Ontologías del agua: la perspectiva mítica de los mazahuas

Por ontologías del agua entiendo, junto con Yates et al. (2017), la posibilidad y la política de una multiplicidad de mundos relacionados con el agua, destacando múltiples realidades del agua y formas de estar con esta, no solo diferentes percepciones o sistemas de conocimiento ligados a su existencia material. Al indagar por las implicaciones del giro ontológico para los debates sobre la gestión del agua, contribuyo a explorar su agencia y cómo el agua da forma a nuestros mundos sociales a través de múltiples compromisos materiales y ensamblajes, en los que las ontologías también son un lugar de competencia política. Al enfocarme en los espacios políticos donde se encuentran las ontologías del agua, no me centro en una ontología individual sino en las implicaciones prácticas y políticas de habilitar o silenciar mundos diversos, que ponen en tela de juicio los supuestos ontológicos que sustentan las formas dominantes de gestión del agua (Yates et al. 2017).

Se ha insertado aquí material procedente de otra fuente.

(* ===== verification/ConfigRuntime.v ===== *)
(** * Parsers of the core settings ([core/src/runtime/config_runtime.cpp])

    One parser per declarative setting.  A parser returns the value, or the
    error text the code reports, or, for a number out of the range of [int],
    undefined behaviour. *)

From Stdlib Require Import SpecFloat.
From S2P Require Import Prelude Geometry Workspace WorkspaceManager Core ConfigValue.
Local Open Scope Z_scope.
Local Open Scope string_scope.

(** ** Results *)

Inductive result (A : Type) :=
| Ok (a : A)
| Err (e : string)
| Undefined.
Arguments Ok {A} a.
Arguments Err {A} e.
Arguments Undefined {A}.

Definition rbind {A B} (m : result A) (k : A → result B) : result B :=
  match m with
  | Ok a => k a
  | Err e => Err e
  | Undefined => Undefined
  end.
Notation "x <~ m ;; k" := (rbind m (λ x, k))
  (at level 100, m at next level, right associativity) : wm_scope.
Notation "m ~;; k" := (rbind m (λ _, k))
  (at level 100, right associativity) : wm_scope.

Definition require {A} (o : option A) (e : string) : result A :=
  match o with Some a => Ok a | None => Err e end.
Definition ensure (b : bool) (e : string) : result unit := if b then Ok tt else Err e.

(** The loop over the entries of an array: the first error ends it. *)
Fixpoint parse_entries {A} (f : Z → RuntimeValue → result A) (i : Z) (l : list RuntimeValue)
    : result (list A) :=
  match l with
  | [] => Ok []
  | v :: l' => a <~ f i v ;; as_ <~ parse_entries f (i + 1) l' ;; Ok (a :: as_)
  end.

(** ** Fields *)

Abbreviation Object := (gmap string RuntimeValue).

Definition to_int32_checked (v : RuntimeValue) : option Z :=
  as_int v ≫= λ z, if in_int z then Some z else None.

(** The unordered map is visited in an order the code does not fix. *)
Definition check_known_fields (obj : Object) (allowed : list string) (origin : string)
    : result unit :=
  match find (λ e, negb (bool_decide (e.1 ∈ allowed))) (map_to_list obj) with
  | Some e => Err (origin ++ ": unknown field '" ++ e.1 ++ "'")
  | None => Ok tt
  end.

Definition read_required {A} (get : RuntimeValue → option A) (what : string) (obj : Object)
    (origin key : string) : result A :=
  v <~ require (obj !! key) (origin ++ ": '" ++ key ++ "' is required") ;;
  require (get v) (origin ++ ": '" ++ key ++ "' must be " ++ what).

(** A field that keeps its value [old] when the key is absent. *)
Definition read_optional {A} (get : RuntimeValue → option A) (what : string) (obj : Object)
    (origin key : string) (old : A) : result A :=
  match obj !! key with
  | None => Ok old
  | Some v => require (get v) (origin ++ ": '" ++ key ++ "' must be " ++ what)
  end.

Definition read_string_required := read_required as_string "a string".
Definition read_int_required := read_required to_int32_checked "an integer".
Definition read_bool_required := read_required as_bool "a boolean".

Definition entry_origin (what : string) (i : Z) : string := what ++ "[" ++ pretty (i + 1) ++ "]".
(* ===== verification/RuntimeStore.v ===== *)
(** * Settings and the transactional store
    ([runtime/runtime_store.hpp], [core/src/runtime_store.cpp], [config/bar_config.hpp])

    A [TypedSetting<T>] holds a value, its default, the snapshot of a running
    transaction and its parser and validator.  The value types the program
    instantiates it at are the constructors of [SettingValue].  The store is a
    [std::map]: a list sorted by key.  Every setting object is registered under
    one key, so the map holds the object itself. *)

From Stdlib Require Import SpecFloat.
From S2P Require Import Prelude Geometry Workspace WorkspaceManager Core ConfigValue ConfigRuntime.
Local Open Scope Z_scope.

(** ** Bar settings ([config/bar_config.hpp]) *)

Inductive BarPosition := BarTop | BarBottom.
Record BarColors := mkBarColors {
  normal_bg : string; normal_fg : string; focused_bg : string; focused_fg : string;
  bar_bg : string; status_fg : string }.
Inductive BarSlotKind := SlotTags | SlotTitle | SlotTray | SlotLua.
(** [widget] is a reference into the Lua registry. *)
Record BarSlot := mkBarSlot {
  slot_kind : BarSlotKind; slot_widget : Z; slot_interval : Z; slot_has_update : bool;
  slot_cached_text : string; slot_ticks : Z }.
Record BarConfig := mkBarConfig {
  bar_font : string; bar_height : Z; bar_colors : BarColors; bar_position : BarPosition;
  bar_left : list BarSlot; bar_center : list BarSlot; bar_right : list BarSlot }.
Definition default_bar : BarConfig :=
  mkBarConfig "" 0 (mkBarColors "" "" "" "" "" "") BarTop [] [] [].
Inductive BarSideState := SideRemove | SideInherit | SideCustom.
Record BarSide := mkBarSide { side_state : BarSideState; side_cfg : BarConfig }.
Definition no_bar : BarSide := mkBarSide SideRemove default_bar.
Record MonitorBarConfig := mkMonitorBar { bar_top : BarSide; bar_bottom : BarSide }.
Record BarSetConfig := mkBarSet {
  bar_default : MonitorBarConfig;
  per_monitor : gmap string MonitorBarConfig }.

Definition resolve_side (override_side default_side : BarSide) : BarSide :=
  match side_state override_side with
  | SideRemove => no_bar
  | SideInherit => default_side
  | SideCustom => override_side
  end.

Definition bar_resolve (b : BarSetConfig) (al : string) : MonitorBarConfig :=
  match per_monitor b !! al with
  | None => bar_default b
  | Some ov => mkMonitorBar (resolve_side (bar_top ov) (bar_top (bar_default b)))
                            (resolve_side (bar_bottom ov) (bar_bottom (bar_default b)))
  end.

(** [MouseBinding] of the key bindings module; callbacks are Lua references. *)
Inductive MouseAction := ActNone | ActMove | ActResize | ActFloat.
Record MouseBinding := mkMouseBinding {
  mb_mods : Z; mb_button : Z; mb_builtin : MouseAction; mb_press : Z; mb_release : Z }.

(** ** [TypedSetting] *)

Inductive SettingValue :=
| SvMonitors (l : list MonitorAlias)
| SvCompose (c : MonitorCompose)
| SvWorkspaces (l : list WorkspaceDef)
| SvTheme (t : ThemeConfig)
| SvBarSet (b : BarSetConfig)
| SvModifier (mask : Z)
| SvMouse (l : list MouseBinding).

Definition ParseFn : Type := RuntimeValue → result SettingValue.
Definition ValidateFn : Type := SettingValue → list string.

Record Setting := mkSetting {
  value : SettingValue;
  default_ : SettingValue;
  snapshot_ : option SettingValue;
  parse_ : option ParseFn;
  validate_ : option ValidateFn;
  type_ : RuntimeValueType }.
#[export] Instance eta_Setting : Eta Setting := λ s,
  mkSetting (value s) (default_ s) (snapshot_ s) (parse_ s) (validate_ s) (type_ s).

Definition new_setting (v : SettingValue) : Setting := mkSetting v v None None None TNull.

Definition set_value (v : SettingValue) (s : Setting) : Setting := s <| value := v |>.
Definition snapshot (s : Setting) : Setting := s <| snapshot_ := Some (value s) |>.
Definition rollback (s : Setting) : Setting :=
  match snapshot_ s with
  | Some v => s <| value := v |> <| snapshot_ := None |>
  | None => s <| snapshot_ := None |>
  end.
Definition commit (s : Setting) : Setting := s <| snapshot_ := None |>.
Definition clear (s : Setting) : Setting := s <| value := default_ s |>.
Definition set_parse (fn : ParseFn) (ty : RuntimeValueType) (s : Setting) : Setting :=
  s <| parse_ := Some fn |> <| type_ := ty |>.
Definition set_validate (fn : ValidateFn) (s : Setting) : Setting := s <| validate_ := Some fn |>.

Definition apply_runtime_value (rv : RuntimeValue) (s : Setting) : result Setting :=
  match parse_ s with
  | None => Err "setting does not support runtime value assignment"
  | Some parse => v <~ parse rv ;; Ok (s <| value := v |>)
  end.
Definition validate (s : Setting) : list string :=
  match validate_ s with None => [] | Some f => f (value s) end.

(** ** The store *)

Definition store : Type := list (string * Setting).

Fixpoint register_setting (key : string) (s : Setting) (st : store) : store :=
  match st with
  | [] => [(key, s)]
  | (k, s') :: st' =>
      match String.compare key k with
      | Lt => (key, s) :: st
      | Eq => (key, s) :: st'
      | Gt => (k, s') :: register_setting key s st'
      end
  end.
Definition find (key : string) (st : store) : option Setting :=
  snd <$> List.find (λ e, String.eqb e.1 key) st.
Definition keys (st : store) : list string := fst <$> st.
Definition on_settings (f : Setting → Setting) (st : store) : store :=
  (λ e, (e.1, f e.2)) <$> st.

Definition snapshot_all : store → store := on_settings snapshot.
Definition rollback_all : store → store := on_settings rollback.
Definition commit_all : store → store := on_settings commit.
Definition clear_all : store → store := on_settings clear.
Definition validate_all (st : store) : list string := flat_map (λ e, validate e.2) st.

(** [TypedSetting<T>::set] of the setting registered under [key]. *)
Definition set_key (key : string) (v : SettingValue) (st : store) : store :=
  (λ e, if String.eqb e.1 key then (e.1, set_value v e.2) else e) <$> st.

Section ApplyLua.
Context (str_to_number : string → option double) (num_to_str : LuaValue → string).

(** The body of the loop; the flag is false when an error was logged. *)
Definition apply_setting (siren : string → LuaValue) (e : string * Setting)
    : option (bool * Setting) :=
  let '(key, s) := e in
  if bool_decide (type_ s = TNull) then Some (true, s)
  else match siren key with
  | LNil | LFunction _ => Some (true, s)
  | v =>
      match runtime_value_from_lua str_to_number num_to_str v with
      | None => Some (false, s)
      | Some rv =>
          match apply_runtime_value rv s with
          | Ok s' => Some (true, s')
          | Err _ => Some (false, s)
          | Undefined => None
          end
      end
  end.

Fixpoint apply_from_lua (siren : string → LuaValue) (st : store) : option (bool * store) :=
  match st with
  | [] => Some (true, [])
  | e :: st' =>
      '(ok, s) ← apply_setting siren e;
      '(oks, st'') ← apply_from_lua siren st';
      Some (ok && oks, (e.1, s) :: st'')
  end.
End ApplyLua.

(** ** The core's settings ([config_runtime::register_core_config]) *)

Definition rmap {A B} (f : A → B) (m : result A) : result B := a <~ m ;; Ok (f a).

Definition core_setting (v : SettingValue) (p : ParseFn) (ty : RuntimeValueType) : Setting :=
  set_parse p ty (new_setting v).

Definition register_core_config (st : store) : store :=
  let st := register_setting "monitors"
    (core_setting (SvMonitors []) (λ v, rmap SvMonitors (parse_monitors_runtime v)) TArray) st in
  let st := register_setting "compose_monitors"
    (core_setting (SvCompose (mkMonitorCompose "" [] false))
       (λ v, rmap SvCompose (parse_compose_runtime v)) TObject) st in
  let st := register_setting "workspaces"
    (core_setting (SvWorkspaces []) (λ v, rmap SvWorkspaces (parse_workspaces_runtime v)) TArray) st in
  register_setting "theme"
    (core_setting (SvTheme default_theme) (λ v, rmap SvTheme (parse_theme_runtime v)) TObject) st.

(** [core_config_.monitors.get()] and the like. *)
Definition get_monitors (st : store) : list MonitorAlias :=
  match value <$> find "monitors" st with Some (SvMonitors l) => l | _ => [] end.
Definition get_compose (st : store) : MonitorCompose :=
  match value <$> find "compose_monitors" st with
  | Some (SvCompose c) => c | _ => mkMonitorCompose "" [] false end.
Definition get_workspaces (st : store) : list WorkspaceDef :=
  match value <$> find "workspaces" st with Some (SvWorkspaces l) => l | _ => [] end.
Definition get_theme (st : store) : ThemeConfig :=
  match value <$> find "theme" st with Some (SvTheme t) => t | _ => default_theme end.
(** [store_.find_typed<BarSetConfig>("bar_set")]. *)
Definition get_bar_set (st : store) : option BarSetConfig :=
  match value <$> find "bar_set" st with Some (SvBarSet b) => Some b | _ => None end.

Definition build_core_settings (st : store) : CoreSettings :=
  mkSettings (get_monitors st) (get_compose st) (get_workspaces st) (get_theme st).

(** ** The map *)

Lemma find_register key s st k :
  find k (register_setting key s st) =
  if String.eqb key k then Some s else find k st.
Proof.
  unfold find. induction st as [|[k' s'] st IH]; cbn.
  { by destruct (String.eqb_spec key k). }
  destruct (String.compare key k') eqn:E; cbn.
  - apply String.compare_eq_iff in E as ->. by destruct (String.eqb_spec k' k).
  - by destruct (String.eqb_spec key k).
  - destruct (String.eqb_spec k' k) as [->|Hk]; [|done].
    destruct (String.eqb_spec key k) as [->|?]; [|done].
    pose proof (String.compare_antisym k k) as Ha. by rewrite E in Ha.
Qed.

Lemma find_on_settings f st k : find k (on_settings f st) = f <$> find k st.
Proof.
  unfold find, on_settings. induction st as [|[k' s'] st IH]; [done|]. cbn.
  by destruct (String.eqb k' k).
Qed.

(** Committing changes no value. *)
Lemma build_commit st : build_core_settings (commit_all st) = build_core_settings st.
Proof.
  assert (H : ∀ k, value <$> find k (commit_all st) = value <$> find k st).
  { intros k. unfold commit_all. rewrite find_on_settings. by destruct (find k st). }
  unfold build_core_settings, get_monitors, get_compose, get_workspaces, get_theme. by rewrite !H.
Qed.

(** ** A transaction *)

(** What a transaction may do to a setting: change its value. *)
Definition value_only (s s' : Setting) : Prop := s' = set_value (value s') s.
Definition written (st st' : store) : Prop :=
  Forall2 (λ e e', e'.1 = e.1 ∧ value_only e.2 e'.2) st st'.

#[export] Instance value_only_preorder : PreOrder value_only.
Proof.
  split; [by intros []|]. unfold value_only, set_value. intros s1 s2 s3 -> E. rewrite E. done.
Qed.
#[export] Instance written_preorder : PreOrder written.
Proof.
  split.
  - intros st. unfold written. induction st; constructor; [|done]. split; [done|]. by destruct a as [k []].
  - intros s1 s2 s3 H. revert s3. unfold written. induction H as [|e e' st st' [Hk Hv] _ IH]; intros s3 H3.
    + inversion H3. constructor.
    + inversion H3 as [|? e'' ? ? [Hk' Hv'] H3']; subst. constructor; [|by apply IH].
      split; [congruence|by etrans].
Qed.

Lemma written_clear st : written st (clear_all st).
Proof. unfold written, clear_all, on_settings. induction st; constructor; done. Qed.
Lemma written_set key v st : written st (set_key key v st).
Proof.
  unfold written, set_key. induction st as [|e st IH]; constructor; [|done].
  destruct (String.eqb e.1 key); [done|]. split; [done|]. by destruct e as [k []].
Qed.
Lemma apply_setting_value sn ns siren k s b s' :
  apply_setting sn ns siren (k, s) = Some (b, s') → value_only s s'.
Proof.
  assert (Hlua : ∀ v, match runtime_value_from_lua sn ns v with
      | None => Some (false, s)
      | Some rv => match apply_runtime_value rv s with
          | Ok s' => Some (true, s') | Err _ => Some (false, s) | Undefined => None end
      end = Some (b, s') → value_only s s').
  { intros v. destruct (runtime_value_from_lua sn ns v) as [rv|]; [|intros [= _ <-]; reflexivity].
    unfold apply_runtime_value. destruct (parse_ s) as [p|]; [|intros [= _ <-]; reflexivity].
    destruct (p rv); cbn; [|intros [= _ <-]; reflexivity|done]. intros [= _ <-]. done. }
  unfold apply_setting. case_bool_decide; [intros [= _ <-]; reflexivity|].
  destruct (siren k); try apply Hlua; intros [= _ <-]; reflexivity.
Qed.
Lemma written_apply sn ns siren st ok st' : apply_from_lua sn ns siren st = Some (ok, st') → written st st'.
Proof.
  revert ok st'. induction st as [|e st IH]; intros ok st'; cbn.
  { intros [= _ <-]. constructor. }
  destruct (apply_setting sn ns siren e) as [[b s]|] eqn:E; cbn; [|done].
  destruct (apply_from_lua sn ns siren st) as [[bs st1]|]; cbn; [|done].
  intros [= _ <-]. constructor; [|by eapply IH]. split; [done|]. cbn.
  destruct e as [k s0]. cbn in *. by eapply apply_setting_value.
Qed.

Lemma rollback_written s s' :
  value_only (snapshot s) s' → rollback s' = commit s.
Proof. intros ->. reflexivity. Qed.

(** What a store keeps out of a transaction: no snapshots. *)
Definition idle (st : store) : Prop := Forall (λ e, snapshot_ e.2 = None) st.

Lemma commit_idle st : idle st → commit_all st = st.
Proof.
  unfold idle, commit_all, on_settings. induction 1 as [|[k s] st Hs _ IH]; [done|].
  cbn in *. rewrite IH. destruct s. cbn in *. by rewrite Hs.
Qed.

Lemma rollback_all_written st st' :
  written (snapshot_all st) st' → rollback_all st' = commit_all st.
Proof.
  intros H. remember (snapshot_all st) as st0 eqn:E. revert st E.
  induction H as [|e e' st1 st1' [Hk Hv] _ IH]; intros [|[k s] st] E; try done.
  injection E as -> ->. cbn in Hk, Hv. cbn. f_equal; [|by apply IH]. rewrite Hk. f_equal.
  by apply rollback_written.
Qed.

(** Whatever a transaction writes after [snapshot_all] (clearing, setting
    values, applying the Lua table), [rollback_all] restores every setting to
    what it was, and [commit_all] keeps what was written. *)
Theorem store_rollback_restores st st' :
  idle st → written (snapshot_all st) st' →
  rollback_all st' = st ∧ idle (commit_all st') ∧
  (λ e, (e.1, value e.2)) <$> commit_all st' = (λ e, (e.1, value e.2)) <$> st'.
Proof.
  intros Hi Hw. split; [by rewrite (rollback_all_written st), commit_idle|]. split.
  - unfold idle, commit_all, on_settings. by apply Forall_fmap, Forall_true.
  - unfold commit_all, on_settings. by rewrite <- list_fmap_compose.
Qed.

Lemma store_rollback_restores_witness :
  let st := register_core_config [] in
  let st' := set_key "workspaces" (SvWorkspaces [mkWorkspaceDef "web" ""]) (clear_all (snapshot_all st)) in
  rollback_all st' = st ∧ idle (commit_all st') ∧
  (λ e, (e.1, value e.2)) <$> commit_all st' = (λ e, (e.1, value e.2)) <$> st'.
Proof.
  intros st st'. apply store_rollback_restores.
  - repeat constructor.
  - etrans; [apply written_clear|apply written_set].
Defined.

Bajo ese presupuesto, para entender la ontología del agua desde las comunidades mazahuas es muy importante considerar el vínculo con el territorio ancestral con el cual guardan una fuerte relación simbólico-afectiva, pues allí se encuentran sus santos protectores y antepasados. Como lo plantea Oehmichen (2002): "el territorio continúa siendo [para los mazahuas] una de las formas de objetivación y anclaje simbólico de su identidad" (77). En esta relación simbólico-efectiva, los montes, los ríos, la laguna y los ojos de agua se integran como geosímbolos y referentes continuos de la tradición oral, de los mitos y la ritualidad de las comunidades. Su territorio se constituye en un territorio cultural, apropiado mediante el trabajo con la tierra y los significantes que se le han atribuido, lo cual ha resultado en la configuración de un paisaje hídrico en donde el agua y las montañas son parte fundamental en tanto encierran profundos significados y conocimientos para este pueblo.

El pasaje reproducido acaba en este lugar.